* **Task item**
Using the entries below, output exactly the line containing "rewrite poll_unfold; cbv zeta; fold st; rewrite Est; fold s1." and all lines that follow it to the end.

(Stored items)
============
(** [t0] is the time at which [startTime] was read.  A loop entered at most
    [20499 + 2 * max_latency] after [t0], with no more than [500 * n]
    milliseconds left before the timeout, ends within [n] turns; its final
    state does not depend on the fuel left over. *)
Lemma poll_terminates (t0 : Z) :
  forall (n : nat) (s : State),
    timeout - 500 * Z.of_nat n <= clock s - t0 ->
    0 <= clock s - t0 <= 20499 + 2 * max_latency ->
    exists s', forall fuel, (n < fuel)%nat ->
      poll drv fuel (t0 mod ULONG_MOD) s = Some (tt, s').
Proof.
  induction n as [|n IH]; intros s Hlo Hb.
  all: set (st := drv_status drv (trace s) (clock s)).
  all: set (s1 := performed drv (EvStatus st) 0 s).
  all: set (s2 := performed drv (EvMillis (clock s1 mod ULONG_MOD)) 0 s1).
  all: set (s3 := performed drv (EvDelay 500) 500 s2).
  all: set (s4 := if _debugEnabled (this s) then printed (SerialPrint ".") s3 else s3).
  all: pose proof (latency_bounds (trace s) (clock s) (EvStatus st)) as Hl.
  all: assert (Hel : ulong_sub (clock s1 mod ULONG_MOD) (t0 mod ULONG_MOD)
                     = clock s1 - t0)
         by (apply ulong_sub_elapsed; rewrite ULONG_MOD_value;
             unfold s1; cbn [clock performed]; lia).
  all: destruct (wl_status_eqb st WL_CONNECTED) eqn:Est.
  all: try (exists s1; intros [|fuel] Hf; [lia|];
            rewrite poll_unfold; cbv zeta; fold st; rewrite Est; reflexivity).
  all: destruct (clock s1 - t0 <? timeout) eqn:Et.
  all: try (exists s2; intros [|fuel] Hf; [lia|];
            rewrite poll_unfold; cbv zeta; fold st; rewrite Est; fold s1;
            rewrite Hel, Et; reflexivity).
  - apply Z.ltb_lt in Et. unfold s1, timeout in *. cbn [clock performed] in Et. lia.
  - pose proof (proj1 (Z.ltb_lt _ _) Et) as Hlt.
    pose proof (latency_bounds (trace s1) (clock s1) (EvMillis (clock s1 mod ULONG_MOD))) as Hm.
    pose proof (latency_bounds (trace s2) (clock s2) (EvDelay 500)) as Hd.
    assert (Hc4 : clock s4 = clock s3)
      by (unfold s4; destruct (_debugEnabled (this s)); reflexivity).
    assert (Hc3 : clock s3 = clock s2 + 500 +
                  Z.of_N (drv_latency drv (trace s2) (clock s2) (EvDelay 500)))
      by reflexivity.
    assert (Hc2 : clock s2 = clock s1 + 0 +
                  Z.of_N (drv_latency drv (trace s1) (clock s1)
                            (EvMillis (clock s1 mod ULONG_MOD))))
      by reflexivity.
    assert (Hc1 : clock s1 = clock s + 0 +
                  Z.of_N (drv_latency drv (trace s) (clock s) (EvStatus st)))
      by reflexivity.
    destruct (IH s4) as [s' Hs'].
    + unfold timeout in *. lia.
    + unfold timeout in *. lia.
    + exists s'. intros [|fuel] Hf; [lia|].
      rewrite <- (Hs' fuel) by lia.
      rewrite poll_unfold; cbv zeta; fold st; rewrite Est; fold s1.
      rewrite Hel, Et. reflexivity.
Qed.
============
* **Solution for this task**
      rewrite poll_unfold; cbv zeta; fold st; rewrite Est; fold s1.
      rewrite Hel, Et. reflexivity.
Qed.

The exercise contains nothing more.